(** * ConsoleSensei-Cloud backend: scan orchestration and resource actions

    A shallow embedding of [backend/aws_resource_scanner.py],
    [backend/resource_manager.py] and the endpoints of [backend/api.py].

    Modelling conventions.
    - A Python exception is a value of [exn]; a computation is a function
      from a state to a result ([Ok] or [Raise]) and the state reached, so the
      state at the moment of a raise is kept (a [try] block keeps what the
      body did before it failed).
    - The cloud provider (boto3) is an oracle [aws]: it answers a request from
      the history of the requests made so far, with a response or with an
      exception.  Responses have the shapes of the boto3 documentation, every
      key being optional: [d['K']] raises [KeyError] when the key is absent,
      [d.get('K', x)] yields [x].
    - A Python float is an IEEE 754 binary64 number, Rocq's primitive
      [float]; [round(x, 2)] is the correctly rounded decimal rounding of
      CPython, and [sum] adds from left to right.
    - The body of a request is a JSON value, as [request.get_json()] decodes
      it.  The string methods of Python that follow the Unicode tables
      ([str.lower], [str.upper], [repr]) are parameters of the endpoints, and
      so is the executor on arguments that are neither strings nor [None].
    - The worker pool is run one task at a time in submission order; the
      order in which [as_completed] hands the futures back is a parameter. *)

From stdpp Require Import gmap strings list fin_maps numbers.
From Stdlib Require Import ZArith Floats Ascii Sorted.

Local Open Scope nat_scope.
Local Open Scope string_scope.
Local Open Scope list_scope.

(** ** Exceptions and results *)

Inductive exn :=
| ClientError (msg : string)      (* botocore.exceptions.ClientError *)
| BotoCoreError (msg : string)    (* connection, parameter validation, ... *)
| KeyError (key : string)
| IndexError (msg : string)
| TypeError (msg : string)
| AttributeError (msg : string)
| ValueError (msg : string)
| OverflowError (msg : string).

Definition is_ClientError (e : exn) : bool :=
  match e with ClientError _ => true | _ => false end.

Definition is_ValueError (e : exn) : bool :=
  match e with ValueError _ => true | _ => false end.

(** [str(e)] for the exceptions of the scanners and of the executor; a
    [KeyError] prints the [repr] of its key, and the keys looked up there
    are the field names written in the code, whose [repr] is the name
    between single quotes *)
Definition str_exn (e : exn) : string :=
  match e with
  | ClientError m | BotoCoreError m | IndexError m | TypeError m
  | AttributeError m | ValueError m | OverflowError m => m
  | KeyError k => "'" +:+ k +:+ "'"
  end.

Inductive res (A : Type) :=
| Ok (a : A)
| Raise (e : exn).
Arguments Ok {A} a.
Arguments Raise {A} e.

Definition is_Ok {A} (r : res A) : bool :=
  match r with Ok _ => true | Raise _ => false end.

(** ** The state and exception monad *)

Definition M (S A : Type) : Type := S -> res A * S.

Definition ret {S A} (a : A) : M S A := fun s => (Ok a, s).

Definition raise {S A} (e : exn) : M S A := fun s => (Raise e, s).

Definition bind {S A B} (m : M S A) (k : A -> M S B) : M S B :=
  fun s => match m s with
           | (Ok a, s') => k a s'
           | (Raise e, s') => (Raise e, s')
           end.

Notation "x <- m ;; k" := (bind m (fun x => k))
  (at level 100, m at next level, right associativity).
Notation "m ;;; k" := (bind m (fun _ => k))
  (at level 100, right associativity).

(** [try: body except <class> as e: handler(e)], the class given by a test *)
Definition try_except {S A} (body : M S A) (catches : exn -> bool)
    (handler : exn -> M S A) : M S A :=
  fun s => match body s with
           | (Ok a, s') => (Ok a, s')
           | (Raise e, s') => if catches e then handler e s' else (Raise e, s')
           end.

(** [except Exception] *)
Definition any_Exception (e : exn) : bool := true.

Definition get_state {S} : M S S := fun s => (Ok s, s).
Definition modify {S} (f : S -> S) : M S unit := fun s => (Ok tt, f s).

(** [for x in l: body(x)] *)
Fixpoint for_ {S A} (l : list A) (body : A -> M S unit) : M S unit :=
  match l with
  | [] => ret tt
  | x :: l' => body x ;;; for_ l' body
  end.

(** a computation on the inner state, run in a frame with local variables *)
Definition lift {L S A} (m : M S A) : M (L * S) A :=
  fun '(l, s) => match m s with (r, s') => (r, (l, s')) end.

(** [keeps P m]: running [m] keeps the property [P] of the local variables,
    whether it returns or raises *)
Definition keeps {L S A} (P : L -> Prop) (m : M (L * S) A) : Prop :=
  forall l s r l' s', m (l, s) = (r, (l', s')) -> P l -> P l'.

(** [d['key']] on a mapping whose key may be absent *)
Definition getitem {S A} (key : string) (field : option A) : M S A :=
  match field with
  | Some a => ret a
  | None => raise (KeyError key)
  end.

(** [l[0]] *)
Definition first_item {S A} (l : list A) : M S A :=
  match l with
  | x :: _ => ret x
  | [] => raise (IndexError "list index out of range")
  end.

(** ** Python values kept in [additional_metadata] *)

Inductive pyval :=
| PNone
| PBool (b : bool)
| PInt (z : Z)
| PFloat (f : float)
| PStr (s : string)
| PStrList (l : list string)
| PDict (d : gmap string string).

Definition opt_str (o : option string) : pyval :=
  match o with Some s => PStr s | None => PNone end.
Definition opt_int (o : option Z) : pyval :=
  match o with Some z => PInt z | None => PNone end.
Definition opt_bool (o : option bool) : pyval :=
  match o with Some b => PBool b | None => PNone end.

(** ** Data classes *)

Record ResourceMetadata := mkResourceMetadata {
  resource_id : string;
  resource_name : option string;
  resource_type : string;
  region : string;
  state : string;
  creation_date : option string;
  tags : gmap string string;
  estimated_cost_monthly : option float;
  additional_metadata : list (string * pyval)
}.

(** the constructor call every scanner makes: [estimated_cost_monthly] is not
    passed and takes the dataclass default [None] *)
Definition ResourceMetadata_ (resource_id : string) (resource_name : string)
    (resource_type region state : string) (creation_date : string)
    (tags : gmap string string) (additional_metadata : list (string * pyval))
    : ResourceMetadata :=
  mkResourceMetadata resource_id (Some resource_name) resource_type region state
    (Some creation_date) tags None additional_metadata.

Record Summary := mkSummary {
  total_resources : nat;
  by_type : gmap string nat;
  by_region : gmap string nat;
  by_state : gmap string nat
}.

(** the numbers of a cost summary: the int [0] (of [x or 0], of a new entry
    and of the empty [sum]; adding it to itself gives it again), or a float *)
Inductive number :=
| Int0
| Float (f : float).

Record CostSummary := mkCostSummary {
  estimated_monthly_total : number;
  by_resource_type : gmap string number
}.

• [TASK ITEM]
When you reach the line that contains "from a state", stop; output it and every line before it from the start of the data, exactly as written.

• [RESULT OF THIS EXERCISE]
(** * ConsoleSensei-Cloud backend: scan orchestration and resource actions

    A shallow embedding of [backend/aws_resource_scanner.py],
    [backend/resource_manager.py] and the endpoints of [backend/api.py].

    Modelling conventions.
    - A Python exception is a value of [exn]; a computation is a function
      from a state to a result ([Ok] or [Raise]) and the state reached, so the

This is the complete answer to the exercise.